Miller: He was the head of the entire Manhattan Project.

Andre: He was, he was. But we had Matthias here and from all accounts, Matthias was also a very methodical man, but a very likable man who made sure that things got done the way they were supposed to get done, but that people weren’t lost in the process.

Now, of course, my favorite person to talk about is Leona Woods Marshall, at the time. Later on, she marries Doctor Libby after she divorces Marshall. But when she was here, she called herself a babysitter of the reactor. In just a little while, we’ll take a walk into the control room, and I’d love to tell you a little bit more about her because she was here the day the reactor came up to power or went critical for the very first time. And she was confident, but yet also in awe of the entire process.

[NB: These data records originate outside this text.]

(** C4: with bounding boxes that are well formed, every bubble has
    [right > left] and [bottom > top]; the bubble of a sender turn has its
    left edge at [left_margin], and the bubble of any other turn, a
    receiver turn in particular, has its right edge at
    [img_width - right_margin]. *)
Theorem bubble_boxes_anchored (messages : list turn) (rand_hour rand_minute : Z) :
  (forall s, let '(x0, y0, x1, y1) := textbbox s font_bubble in
             x0 <= x1 /\ y0 <= y1) ->
  exists img,
    generate (Some messages) cfg rand_hour rand_minute = Ok (output_file cfg, img)
    /\ length (bubble_boxes img) = length messages
    /\ forall i msg b,
        nth_error (rev messages) i = Some msg ->
        nth_error (bubble_boxes img) i = Some b ->
        box_left b < box_right b
        /\ box_top b < box_bottom b
        /\ (fst msg = u "sender" -> box_left b = left_margin cfg)
        /\ (fst msg <> u "sender" ->
            box_right b = fst (image_size cfg) - right_margin cfg)
        /\ (fst msg = u "receiver" ->
            box_right b = fst (image_size cfg) - right_margin cfg).
Proof.
  intros Hbbox.
  destruct (generate_chat_image_boxes Font load_ios_fonts textbbox
              max_text_width_of cfg messages rand_hour rand_minute)
    as (img & Hrun & Hboxes & Hlen & _).
  exists img. split; [exact Hrun|]. split; [exact Hlen|].
  intros i msg b Hmsg Hb. rewrite Hboxes in Hb.
  destruct (layout_boxes_nth Font textbbox max_text_width_of cfg _ _ _ _ _ _
              Hmsg Hb) as (yi & ->).
  destruct (bubble_coords_shape Font textbbox max_text_width_of cfg
              font_bubble msg yi) as (_ & Hw & Hh & Hleft & Hright).
  destruct (block_dims_nonneg Font textbbox font_bubble
              (wrap_text Font textbbox (snd msg) font_bubble
                 (max_text_width_of (fst (image_size cfg)))) Hbbox)
    as [Htw Hth].
  cbv beta in Hw, Hh. unfold bubble_padding in Hw, Hh.
  split; [lia|]. split; [lia|]. split; [|split].
  - intros E. apply Hleft. now apply str_eqb_eq.
  - intros E. apply Hright.
    destruct (str_eqb (fst msg) (u "sender")) eqn:Eq; [|reflexivity].
    apply str_eqb_eq in Eq. contradiction.
  - intros E. apply Hright. rewrite E. vm_compute. reflexivity.
Qed.

(** C7 (as amended): for a message whose text is empty or made of
    whitespace only, the wrapper returns no line and the call raises
    nothing; the height of a placeholder is measured as the line height,
    while the text block is given width 0 and height 0, so that the bubble
    is a square of two paddings a side whatever the placeholder measures. *)
Theorem blank_message_bubble (messages : list turn) (rand_hour rand_minute : Z) :
  exists img,
    generate (Some messages) cfg rand_hour rand_minute = Ok (output_file cfg, img)
    /\ length (bubble_boxes img) = length messages
    /\ forall i role txt b,
        Forall (fun c => isspace c = true) txt ->
        nth_error (rev messages) i = Some (role, txt) ->
        nth_error (bubble_boxes img) i = Some b ->
        wrap_text Font textbbox txt font_bubble
          (max_text_width_of (fst (image_size cfg))) = []
        /\ text_block Font textbbox font_bubble []
           = Ok (0, 0, snd (measure_text Font textbbox (u "Test") font_bubble))
        /\ box_right b - box_left b = 2 * bubble_padding
        /\ box_bottom b - box_top b = 2 * bubble_padding.
Proof.
  destruct (generate_chat_image_boxes Font load_ios_fonts textbbox
              max_text_width_of cfg messages rand_hour rand_minute)
    as (img & Hrun & Hboxes & Hlen & _).
  exists img. split; [exact Hrun|]. split; [exact Hlen|].
  intros i role txt b Hblank Hmsg Hb. rewrite Hboxes in Hb.
  destruct (layout_boxes_nth Font textbbox max_text_width_of cfg _ _ _ _ _ _
              Hmsg Hb) as (yi & ->).
  assert (Hwrap : forall w, wrap_text Font textbbox txt font_bubble w = []).
  { intros w. unfold wrap_text. rewrite (split_blank txt Hblank). reflexivity. }
  split; [apply Hwrap|]. split; [reflexivity|].
  destruct (bubble_coords_shape Font textbbox max_text_width_of cfg
              font_bubble (role, txt) yi) as (_ & Hw & Hh & _).
  cbv beta in Hw, Hh. cbn [snd] in Hw, Hh. rewrite Hwrap in Hw, Hh.
  cbn [block_dims fst snd] in Hw, Hh. lia.
Qed.


End RenderClaims.

Section AnnotationClaims.
Import Simulator.

Variable Font : Type.
Variable load_ios_fonts : Z -> Z -> Font * Font.
Variable textbbox : pystr -> Font -> Z * Z * Z * Z.
Variable max_text_width_of : Z -> Z.
Variable cfg : config.

Local Notation "'font_bubble'" := (fst (fonts Font load_ios_fonts cfg)).
Local Notation "'font_time'" := (snd (fonts Font load_ios_fonts cfg)).
Local Notation "'generate'" :=
  (generate_chat_image Font load_ios_fonts textbbox max_text_width_of).


(** C9: for a conversation ending in a turn of role [role], the "seen"
    label is drawn exactly when [role] is "receiver"; it is then placed ten
    pixels below the bottom of the newest bubble, its right end at the right
    edge of that bubble, and no other such label is drawn. *)
Theorem seen_label_iff_receiver (older : list turn) (role txt : pystr)
  (rand_hour rand_minute : Z) :
  randint 0 23 rand_hour ->
  randint 0 59 rand_minute ->
  exists img newest,
    generate (Some (older ++ [(role, txt)])) cfg rand_hour rand_minute
    = Ok (output_file cfg, img)
    /\ nth_error (bubble_boxes img) 0 = Some newest
    /\ let seen_text := u "Seen just now" in
       let seen_width := fst (measure_text Font textbbox seen_text font_time) in
       let seen_x := box_right newest - seen_width in
       let seen_y := box_bottom newest + 10 in
       (In (text (seen_x, seen_y) seen_text gray font_time) (img_ops img)
        <-> role = u "receiver")
       /\ (forall xy font,
              In (text xy seen_text gray font) (img_ops img) ->
              role = u "receiver" /\ xy = (seen_x, seen_y) /\ font = font_time)
       /\ seen_x + seen_width = box_right newest
       /\ box_bottom newest < seen_y.
Proof.
  intros Hh Hm.
  destruct (generate_chat_image_boxes Font load_ios_fonts textbbox
              max_text_width_of cfg (older ++ [(role, txt)]) rand_hour rand_minute)
    as (img & Hrun & Hboxes & Hlen & Hops).
  rewrite rev_app_distr in Hboxes, Hops. cbn [rev app] in Hboxes, Hops.
  exists img, (bubble_coords Font textbbox max_text_width_of cfg font_bubble
                 (role, txt) (start_y cfg)).
  split; [exact Hrun|]. split; [rewrite Hboxes; reflexivity|].
  cbv zeta.
  set (newest := bubble_coords _ _ _ _ _ _ _) in *.
  set (label := text _ _ _ _).
  assert (Hseen : seen_ops Font textbbox max_text_width_of cfg font_bubble
                    font_time (older ++ [(role, txt)])
                  = if str_eqb role (u "receiver") then [label] else []).
  { unfold seen_ops. rewrite rev_app_distr. reflexivity. }
  assert (Honly : forall xy font,
             In (text xy (u "Seen just now") gray font) (img_ops img) ->
             role = u "receiver"
             /\ text xy (u "Seen just now") gray font = label).
  { intros xy font Hin. rewrite Hops in Hin.
    apply in_app_or in Hin. destruct Hin as [Hin|Hin].
    - pose proof (proj2 (layout_ops_parts Font textbbox max_text_width_of cfg
                           font_bubble ((role, txt) :: rev older)
                           (start_y cfg))) as Hparts.
      rewrite Forall_forall in Hparts. apply Hparts in Hin. discriminate Hin.
    - apply in_app_or in Hin. destruct Hin as [Hin|Hin].
      + rewrite Hseen in Hin.
        destruct (str_eqb role (u "receiver")) eqn:Er; [|contradiction].
        apply str_eqb_eq in Er. destruct Hin as [Hin|[]]. auto.
      + unfold stamp_ops in Hin. destruct (last _ None); [|contradiction].
        destruct Hin as [Hin|[]]. exfalso.
        assert (Htext : generate_random_timestamp rand_hour rand_minute
                        = u "Seen just now") by (inversion Hin; reflexivity).
        rewrite (timestamp_form _ _ Hh Hm) in Htext.
        apply (f_equal (@length N)) in Htext. discriminate Htext. }
  split; [|split; [|split]].
  - split.
    + intros Hin. apply (Honly _ _ Hin).
    + intros ->. rewrite Hops. apply in_or_app. right. apply in_or_app. left.
      rewrite Hseen. left. reflexivity.
  - intros xy font Hin. destruct (Honly xy font Hin) as [Hrole Heq].
    subst label. inversion Heq. auto.
  - lia.
  - lia.
Qed.

End AnnotationClaims.

(** ** The properties on the fixed-pitch back end *)


(** C7 (as stated) fails: the placeholder measures twenty pixels high, yet
    the bubble of a blank message is sixty-four pixels high, two paddings,
    and not one line and two paddings. *)
Lemma blank_message_not_one_line_tall :
  exists img b,
    Mono.generate_chat_image (Some blank_conversation) Simulator.default_config 7 5
    = Simulator.Ok (u "conversation.png", img)
    /\ Simulator.bubble_boxes img = [b]
    /\ snd (Mono.measure_text (u "Test") true) = 20
    /\ Simulator.box_bottom b - Simulator.box_top b = 64
    /\ Simulator.box_bottom b - Simulator.box_top b
       <> snd (Mono.measure_text (u "Test") true) + 2 * Simulator.bubble_padding.
Proof.
  eexists. exists (108, 1161, 172, 1225).
  split; [vm_compute; reflexivity|].
  split; [vm_compute; reflexivity|].
  split; [vm_compute; reflexivity|].
  split; [vm_compute; reflexivity|].
  vm_compute. discriminate.
Qed.


Lemma bubble_boxes_anchored_witness :
  (forall s, let '(x0, y0, x1, y1) :=
               Mono.textbbox s
                 (fst (fonts Mono.Font Mono.load_ios_fonts Simulator.default_config)) in
             x0 <= x1 /\ y0 <= y1)
  /\ exists img,
      Mono.generate_chat_image (Some Simulator.demo_messages)
        Simulator.default_config 7 5
      = Simulator.Ok (Simulator.output_file Simulator.default_config, img)
      /\ length (Simulator.bubble_boxes img) = length Simulator.demo_messages
      /\ forall i msg b,
          nth_error (rev Simulator.demo_messages) i = Some msg ->
          nth_error (Simulator.bubble_boxes img) i = Some b ->
          Simulator.box_left b < Simulator.box_right b
          /\ Simulator.box_top b < Simulator.box_bottom b
          /\ (fst msg = u "sender" ->
              Simulator.box_left b = Simulator.left_margin Simulator.default_config)
          /\ (fst msg <> u "sender" ->
              Simulator.box_right b
              = fst (Simulator.image_size Simulator.default_config)
                - Simulator.right_margin Simulator.default_config)
          /\ (fst msg = u "receiver" ->
              Simulator.box_right b
              = fst (Simulator.image_size Simulator.default_config)
                - Simulator.right_margin Simulator.default_config).
Proof.
  assert (Hbbox : forall s, let '(x0, y0, x1, y1) :=
                     Mono.textbbox s
                       (fst (fonts Mono.Font Mono.load_ios_fonts
                               Simulator.default_config)) in
                   x0 <= x1 /\ y0 <= y1).
  { intros s. unfold Mono.textbbox. lia. }
  split; [exact Hbbox|].
  apply (bubble_boxes_anchored Mono.Font Mono.load_ios_fonts Mono.textbbox
           Mono.max_text_width_of Simulator.default_config
           Simulator.demo_messages 7 5 Hbbox).
Defined.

Miller: Should we see the control room?

Andre: Sure. We’re on our way to the control room and on the way there, there’s a little poster of Leona. You have to consider the times. Back at that time frame, they couldn’t even conceive that a woman would be working here. So they didn’t have a women’s restroom facility. When Leona wrote her book called “The Uranium People,” she was pretty casual about the whole thing. She said, “They didn’t need to give me a restroom. I could just go out the back door, there’s 10,000 sagebrush. I can just go back there.” But fortunately for her, the government decided she really did need a restroom and they refurbished one of the men’s rooms.

So now we’re entering the control room and the first thing that hits you here is there are so many knobs, dials, and it just has this real industrial feel. You wonder how can anybody know what all of these are for?

Miller: You also hope that they do know. [Laughter]

Andre: Exactly.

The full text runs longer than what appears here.